Aside from that, it’s just good business, he says.
“Most of our company is composed of women so this makes good business sense in a very tight labor market,” Sparrer said. “We’re trying to attract people.”
It’s working. A new hire recently told him she was deciding between Bospar and a larger firm but chose Bospar because of its transparency on social issues.
Several other companies ranging in size and scope told WorkLife that while they’re investigating ways to support employees with a benefit aimed at reproductive rights, they haven’t yet worked out the details, Canada-based cosmetics company Lush. “Lush is currently exploring ways to support impacted staff with inclusive and equitable care, both with our insurance provider and outside of insurance coverage. It’s taking a little longer than anticipated to work through this within the current limits of the insurance landscape,” said a spokeswoman for Lush in an email to WorkLife. “However, we’re confident that we will be sharing an update with our staff soon.”

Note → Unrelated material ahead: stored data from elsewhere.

(* ===== verification/RemoteControl.v ===== *)
(** * The remote control client: one request

    [RemoteControlClient] of [kcf/src/network/remote_control_client.cpp]: Parameter get
    and set, Service call and descriptor query, each one connection, one request and one
    response, under the identity of the gateway that discovery selected.

    The connection is the one of [ControlStream]; discovery is read three times, before
    connecting, before sending and after the response, and each reading is a [View] of its
    own.  Times are nanoseconds.  Allocation failure ([std::bad_alloc]) is not modelled. *)
From S2P Require Import Prelude Wire NetTypes NetWire Compatibility DiscoveryProtocol TypeDescriptor NetworkDiagnostics ControlFrame ControlStream PeerDiscovery.

(** What one reading of the client's flags and of discovery gives. *)
Record View := {
  vw_canceled : bool;          (** [canceled_||generation_!=generation] *)
  vw_session : Z;              (** [discovery_.GetSessionId()] *)
  vw_error : Z;                (** [discovery_.GetLastError()] *)
  vw_peers : list PeerInfo     (** [discovery_.GetPeers()] *)
}.

(** The counter of request ids; [previous] is its value when the exchange succeeds. *)
Definition NextRequest (previous : Z) : result Z :=
  if previous =? UINT64_MAX then Err (- EOVERFLOW) else Ok (previous + 1).

(** ** The selected gateway *)
Definition usable_address (address : list Z) : bool :=
  match inet_pton address with
  | None => false
  | Some ip => negb (ip =? 0) && negb (ip =? INADDR_BROADCAST) && negb (IN_MULTICAST ip)
  end.
Definition Peer (config : DiscoveryConfig) (v : View) (host : HostIdentity) (capability : Z) : result PeerInfo :=
  if negb (vw_error v =? 0) then Err (vw_error v)
  else match List.find (fun p => pi_host p =?? host) (vw_peers v) with
  | None => Err (- ENOENT)
  | Some p =>
      if negb (pi_state p =?? ONLINE) then Err (- ENOTCONN)
      else if negb (Compatible (CheckPeerCompatibility (dc_profile config) (pi_profile p) (dc_compatibility_policy config)))
      then Err (- EPROTONOSUPPORT)
      else if Z.land (pf_capabilities (pi_profile p)) capability =? 0 then Err (- ENOTSUP)
      else if negb (ValidHost (pi_host p)) || negb (ValidHost (pi_boot_id p)) || (pi_session_id p =? 0) || (pi_port p =? 0) ||
              negb (usable_address (pi_address p)) then Err (- EPROTO)
      else Ok p
  end.
Definition Identity (f : ControlFrame) (p : PeerInfo) : bool :=
  (rt_host (cf_source f) =?? pi_host p) && (rt_boot_id (cf_source f) =?? pi_boot_id p) && (cf_session_id f =? pi_session_id p).

(** ** Requests *)
(** The arguments of [ControlRequest]; null pointers are [None]. *)
Record Request := {
  ra_endpoint : RemoteEndpointIdentity;
  ra_session : Z;
  ra_name : list Z;
  ra_type : TypeIdentity;
  ra_timeout : Z;
  ra_payload : option (list Z);
  ra_response_type : option TypeIdentity;
  ra_role : Z
}.
Definition is_descriptor (a : Request) : bool := negb (ra_role a =? DescriptorRole.NONE).
Definition is_service (a : Request) : bool := match ra_response_type a with Some _ => true | None => false end.
Definition is_write (a : Request) : bool := match ra_payload a with Some _ => true | None => false end.
Definition request_capability (a : Request) : Z :=
  if is_descriptor a then Capability.TYPE_DESCRIPTOR_QUERY
  else if is_service a then Capability.REMOTE_SERVICE else Capability.REMOTE_PARAMETER.

(** The checks before anything is done. *)
Definition check_arguments (config : DiscoveryConfig) (a : Request) : Z :=
  if match ra_response_type a with Some t => negb (ValidType t) || (MAX_PARAMETER_WIRE <? ty_payload_size t) | None => false end
  then - EINVAL
  else if match ra_payload a with
          | Some p => negb (vsize p =? ty_payload_size (ra_type a)) || (MAX_PARAMETER_WIRE <? vsize p)
          | None => false
          end then - EMSGSIZE
  else if (ra_timeout a <? 1) || (60000 <? ra_timeout a) || negb (ValidEndpoint (ra_endpoint a)) || (ra_session a =? 0) ||
          (rt_host (ep_runtime (ra_endpoint a)) =?? dc_host config) || negb (Text (ra_name a) 240) ||
          negb (first_char (ra_name a) =? SLASH) || negb (ValidType (ra_type a)) || (MAX_PARAMETER_WIRE <? ty_payload_size (ra_type a))
  then - EINVAL
  else 0.

(** [selected]: whether the peer still advertises what is asked for. *)
Definition selected_endpoint (a : Request) (e : NetworkEndpointMetadata) : Z :=
  if is_descriptor a then
    if negb (md_name e =?? ra_name a) then - ENOENT
    else if negb (md_scope e =? NetworkScope.REMOTE) then - EACCES
    else match DescriptorType e (ra_role a) with
         | Err error => error
         | Ok t => if t =?? ra_type a then 0 else - EPROTOTYPE
         end
  else if negb (md_kind e =? (if is_service a then EndpointKind.SERVICE else EndpointKind.PARAMETER)) ||
          negb (md_role e =? EndpointRole.PROVIDER) || negb (md_name e =?? ra_name a) then - ENOENT
  else if negb (md_scope e =? NetworkScope.REMOTE) then - EACCES
  else if match ra_response_type a with
          | Some t => negb (md_request_type e =?? ra_type a) || negb (md_response_type e =?? t)
          | None => negb (md_value_type e =?? ra_type a)
          end then - EPROTOTYPE
  else 0.
Definition selected (a : Request) (p : PeerInfo) : Z :=
  if negb (pi_boot_id p =?? rt_boot_id (ep_runtime (ra_endpoint a))) || negb (pi_session_id p =? ra_session a) then - ESTALE
  else if negb (pi_metadata_ready p) then - EAGAIN
  else match List.find (fun e => md_identity e =?? ra_endpoint a) (pi_endpoints p) with
  | None => - ENOENT
  | Some e => selected_endpoint a e
  end.

(** [request_fresh]: nothing the request relies on has changed. *)
Definition request_fresh (config : DiscoveryConfig) (a : Request) (session : Z) (peer : PeerInfo) (v : View) : Z :=
  if vw_canceled v then - ECANCELED
  else if negb (vw_session v =? session) then - ESTALE
  else match Peer config v (rt_host (ep_runtime (ra_endpoint a))) (request_capability a) with
  | Err error => error
  | Ok current =>
      let error := selected a current in
      if negb (error =? 0) then error
      else if (pi_boot_id current =?? pi_boot_id peer) && (pi_session_id current =? pi_session_id peer) &&
              (pi_address current =?? pi_address peer) && (pi_port current =? pi_port peer) then 0 else - ESTALE
  end.

(** ** The frames *)
Definition hello_frame (config : DiscoveryConfig) (pid ticks session : Z) : ControlFrame :=
  {| cf_operation := ControlMessage.HELLO;
     cf_source := {| rt_host := dc_host config; rt_boot_id := dc_boot_id config; rt_pid := pid; rt_process_start_ticks := ticks |};
     cf_session_id := session; cf_request_id := 0; cf_endpoint := no_endpoint; cf_target := TargetScope.ENDPOINT; cf_name := [];
     cf_type := no_type; cf_response_type := no_type; cf_feedback_type := no_type; cf_goal := no_goal; cf_action_state := WireActionState.IDLE;
     cf_outcome_unknown := false; cf_feedback_sequence := 0; cf_timeout_ms := 0; cf_status := 0; cf_reason := CompatibilityReason.COMPATIBLE;
     cf_payload := []; cf_descriptor_role := DescriptorRole.NONE |}.
Definition request_operation (a : Request) : Z :=
  if is_descriptor a then ControlMessage.DESCRIPTOR_REQUEST
  else if is_service a then ControlMessage.SERVICE_REQUEST
  else if is_write a then ControlMessage.PARAM_SET_REQUEST else ControlMessage.PARAM_GET_REQUEST.
Definition response_operation (a : Request) : Z :=
  if is_descriptor a then ControlMessage.DESCRIPTOR_RESPONSE
  else if is_service a then ControlMessage.SERVICE_RESPONSE
  else if is_write a then ControlMessage.PARAM_SET_RESPONSE else ControlMessage.PARAM_GET_RESPONSE.
Definition request_frame (hello : ControlFrame) (a : Request) (timeout_ms id : Z) : ControlFrame :=
  {| cf_operation := request_operation a; cf_source := cf_source hello; cf_session_id := cf_session_id hello; cf_request_id := id;
     cf_endpoint := ra_endpoint a; cf_target := TargetScope.ENDPOINT; cf_name := ra_name a; cf_type := ra_type a;
     cf_response_type := default (cf_response_type hello) (ra_response_type a); cf_feedback_type := cf_feedback_type hello; cf_goal := cf_goal hello;
     cf_action_state := cf_action_state hello; cf_outcome_unknown := cf_outcome_unknown hello;
     cf_feedback_sequence := cf_feedback_sequence hello; cf_timeout_ms := timeout_ms; cf_status := cf_status hello;
     cf_reason := cf_reason hello; cf_payload := default (cf_payload hello) (ra_payload a); cf_descriptor_role := ra_role a |}.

On Monday night, Tomás Puig, CEO and founder of the San Francisco-based marketing and analytics company, Alembic Technologies Inc., sent an email to its 35 employees announcing the new benefit.
“In light of recent news, pandemic and just politics in general, I would like to announce a new proactive benefit. Alembic will cover any medical travel, that you personally deem serious and needed, within the continental United States for you and/or your immediate family. This can be used once a year up to $2,500 USD… We want no disclosure of the procedure itself.”
When asked about not disclosing the procedure, Puig said it’s about protecting employees. Alembic has several employees based in states where abortion will become illegal if Roe is officially overturned. He made the decision, in part, because 50% of the engineers and board members are female.
“If I have a staff member in Alabama, and Alabama decides they want to sue that staff member, I want them to be able to use the benefit and give them maximum protection,” he told WorkLife.
It’s a particularly sensitive legal area since the Texas law targets drivers and other citizens who aided a person seeking an abortion. It’s unclear whether an employer can be sued for reimbursing an employee for travel to the procedure in a state where it is legal.
Mike Golden, an attorney who specialized in labor and employment law for 20 years before joining the University of Texas at Austin’s School of Law to teach trial advocacy, says it’s unlikely that an employer will be successfully prosecuted for funding transport to a medical procedure that is legal in the state where it was performed. He added: “It will be a state-by-state question as to whether employers can lawfully fund travel of employees for the purposes of obtaining a legal abortion in another state.”